◆ **EXERCISE AIM**
Check every line below for the word "apply" and copy each one that has it.

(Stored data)

(** C5. The prefix is "deepspeed" exactly when the project directory
    under the working directory exists, and ".." otherwise; every
    path that [sources] returns and every path that [include_paths]
    returns (it always returns its seven) starts with that prefix. *)
Theorem prefix_resolved_and_applied (E : env) :
  (get_prefix E = "deepspeed"
   <-> isdir E (os_path_join (cwd E) "deepspeed") = true)
  /\ (get_prefix E = ".."
      <-> isdir E (os_path_join (cwd E) "deepspeed") = false)
  /\ (forall l paths l',
         sources E l = (Return paths, l') ->
         Forall (starts_with (get_prefix E)) paths)
  /\ (forall l,
         include_paths E l = (Return (map (under (get_prefix E)) include_dirs), l)
         /\ Forall (starts_with (get_prefix E))
              (map (under (get_prefix E)) include_dirs)).
Proof.
  split; [|split; [|split]].
  - unfold get_prefix, deepspeed_src_path.
    destruct (isdir E _); split; intros H; try reflexivity; discriminate.
  - unfold get_prefix, deepspeed_src_path.
    destruct (isdir E _); split; intros H; try reflexivity; discriminate.
  - intros l paths l' H.
    destruct (sources_in_channel module_scope E) as (out & ws & Hrun & Hpaths).
    apply Hpaths. unfold sources in H. rewrite Hrun in H. congruence.
  - intros l. split; [|apply Forall_starts_with_under].
    unfold include_paths, ret. fold include_dirs. now rewrite join_include_dirs.
Qed.

Lemma prefix_resolved_and_applied_witness :
  Forall (starts_with "deepspeed") (map (under "deepspeed") baseline).
Proof.
  exact (proj1 (proj2 (proj2 (prefix_resolved_and_applied rocm_generation_8)))
           [] (map (under "deepspeed") baseline) [] eq_refl).
Defined.

(** The prefix in a working directory without the project directory. *)
Example get_prefix_parent :
  get_prefix
    {| torch_module := None; is_rocm_pytorch := false;
       installed_cuda_version := (11, 0)%Z;
       super_is_compatible := fun _ => (true, []);
       cwd := "/work/deepspeed/csrc"; isdir := fun p => String.eqb p "/work/deepspeed" |}
  = "..".
Proof. reflexivity. Qed.

(** C10. [extra_ldflags] returns the empty list and writes nothing, in
    every environment. *)
Theorem extra_ldflags_empty (E : env) (l : log) :
  extra_ldflags E l = (Return [], l).
Proof. reflexivity. Qed.

End SourcesAndPaths.

(** ** Further properties of the compatibility check *)

Section IsCompatibleMore.

Local Open Scope Z_scope.

Ltac run := unfold bind, warning, ret, raise, lift, call_super_is_compatible.

(** X1. With [torch] importable, and for the answers that the two version
    queries give (the installed CUDA version and the CUDA major version
    [torch] was built with; the check makes them only on the primary
    toolchain with a device present), the verdict is [True] exactly when
    the base class accepts and the device rules pass: alternate toolchain,
    or no device, or generation 6 or 7, or generation 8 and more with both
    CUDA major versions at 11 or more. *)
Theorem is_compatible_verdict
  (E : env) (torch : torch_facts)
  (sys_cuda_major sys_cuda_minor torch_cuda_major : Z)
  (verbose : bool) (l : log) :
  torch_module E = Some torch ->
  installed_cuda_version E = (sys_cuda_major, sys_cuda_minor) ->
  version_cuda_major torch = torch_cuda_major ->
  fst (is_compatible E verbose l)
  = Return (fst (super_is_compatible E verbose)
            && (is_rocm_pytorch E
                || negb (cuda_is_available torch)
                || ((6 <=? device_major torch)
                    && ((device_major torch <? 8)
                        || ((11 <=? torch_cuda_major) && (11 <=? sys_cuda_major)))))).
Proof.
  intros Ht Hsys Htorch. unfold is_compatible, import_torch.
  rewrite Ht, Hsys, Htorch. run.
  rewrite (Z.leb_antisym (device_major torch) 6),
    (Z.ltb_antisym 8 (device_major torch)),
    (Z.leb_antisym torch_cuda_major 11),
    (Z.leb_antisym sys_cuda_major 11).
  destruct (super_is_compatible E verbose) as [super_okay ws]. cbn [fst].
  destruct (is_rocm_pytorch E), (cuda_is_available torch); cbn [negb andb orb];
    try (now rewrite ?andb_true_r).
  destruct (device_major torch <? 6), (8 <=? device_major torch),
    (torch_cuda_major <? 11), (sys_cuda_major <? 11);
    cbn; now rewrite ?andb_true_r, ?andb_false_r.
Qed.

Lemma is_compatible_verdict_witness :
  fst (is_compatible (sample_env (Some (sample_torch true 7)) false 9) false [])
  = Return true.
Proof.
  exact (is_compatible_verdict
           (sample_env (Some (sample_torch true 7)) false 9)
           (sample_torch true 7) 9 2 11 false [] eq_refl eq_refl eq_refl).
Defined.

(** X2. On the primary toolchain a device of a generation below 6 makes
    the verdict [False] and writes the Pascal warning and no other warning
    of this class, whatever the two CUDA versions and the base class say;
    the base class is still consulted, after the warning. *)
Theorem is_compatible_pascal_rule
  (E : env) (torch : torch_facts) (verbose : bool) (l : log) :
  torch_module E = Some torch ->
  is_rocm_pytorch E = false ->
  cuda_is_available torch = true ->
  device_major torch < 6 ->
  is_compatible E verbose l
  = (Return false,
     (l ++ ["NVIDIA Inference is only supported on Pascal and newer architectures"])
     ++ snd (super_is_compatible E verbose)).
Proof.
  intros Ht Hrocm Hcuda Hgen.
  unfold is_compatible, import_torch. rewrite Ht, Hrocm, Hcuda. cbn [negb andb]. run.
  destruct (installed_cuda_version E) as [sys_cuda_major minor].
  destruct (super_is_compatible E verbose) as [super_okay ws]. cbn [snd].
  destruct (Z.ltb_spec (device_major torch) 6) as [_|Hge]; [|lia].
  destruct (Z.leb_spec 8 (device_major torch)) as [Hge|_]; [lia|].
  now rewrite andb_false_r.
Qed.

Lemma is_compatible_pascal_rule_witness :
  is_compatible (sample_env (Some (sample_torch true 5)) false 12) true []
  = (Return false,
     ["NVIDIA Inference is only supported on Pascal and newer architectures"]).
Proof.
  refine (is_compatible_pascal_rule
            (sample_env (Some (sample_torch true 5)) false 12)
            (sample_torch true 5) true [] eq_refl eq_refl eq_refl _).
  cbn. lia.
Defined.

(** X3. With [torch] importable, and for the answers that the two version
    queries give, the check writes at most one warning of its own, ahead
    of the base class's warnings; that warning does not depend on
    [verbose], which only the base class receives. *)
Theorem is_compatible_own_warning
  (E : env) (torch : torch_facts)
  (sys_cuda_major sys_cuda_minor torch_cuda_major : Z) :
  torch_module E = Some torch ->
  installed_cuda_version E = (sys_cuda_major, sys_cuda_minor) ->
  version_cuda_major torch = torch_cuda_major ->
  exists own : list string,
    (List.length own <= 1)%nat
    /\ forall verbose l,
         snd (is_compatible E verbose l)
         = (l ++ own) ++ snd (super_is_compatible E verbose).
Proof.
  intros Ht Hsys Htorch. unfold is_compatible, import_torch.
  rewrite Ht, Hsys, Htorch. run.
  destruct (negb (is_rocm_pytorch E) && cuda_is_available torch).
  2:{ exists []. split; [cbn; lia|]. intros verbose l.
      destruct (super_is_compatible E verbose) as [super_okay ws].
      cbn [snd]. now rewrite app_nil_r. }
  destruct (Z.ltb_spec (device_major torch) 6) as [Hlt|Hge].
  - exists ["NVIDIA Inference is only supported on Pascal and newer architectures"].
    split; [cbn; lia|]. intros verbose l.
    destruct (Z.leb_spec 8 (device_major torch)) as [H8|_]; [lia|].
    destruct (super_is_compatible E verbose) as [super_okay ws]. reflexivity.
  - destruct (8 <=? device_major torch);
      [destruct ((torch_cuda_major <? 11) || (sys_cuda_major <? 11))|].
    + exists ["On Ampere and higher architectures please use CUDA 11+"].
      split; [cbn; lia|]. intros verbose l.
      destruct (super_is_compatible E verbose) as [super_okay ws]. reflexivity.
    + exists []. split; [cbn; lia|]. intros verbose l.
      destruct (super_is_compatible E verbose) as [super_okay ws].
      cbn [snd]. now rewrite app_nil_r.
    + exists []. split; [cbn; lia|]. intros verbose l.
      destruct (super_is_compatible E verbose) as [super_okay ws].
      cbn [snd]. now rewrite app_nil_r.
Qed.

Lemma is_compatible_own_warning_witness :
  exists own : list string,
    (List.length own <= 1)%nat
    /\ forall verbose l,
         snd (is_compatible (sample_env (Some (sample_torch true 8)) false 10) verbose l)
         = (l ++ own)
           ++ snd (super_is_compatible
                     (sample_env (Some (sample_torch true 8)) false 10) verbose).
Proof.
  exact (is_compatible_own_warning
           (sample_env (Some (sample_torch true 8)) false 10)
           (sample_torch true 8) 10 2 11 eq_refl eq_refl eq_refl).
Defined.

End IsCompatibleMore.

(** ** Further properties of the compute-capability filter *)

Section FilterCcsMore.

Local Open Scope Z_scope.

◆ **OUTPUT OF THE EXERCISE**
    apply Hpaths. unfold sources in H. rewrite Hrun in H. congruence.
  - intros l. split; [|apply Forall_starts_with_under].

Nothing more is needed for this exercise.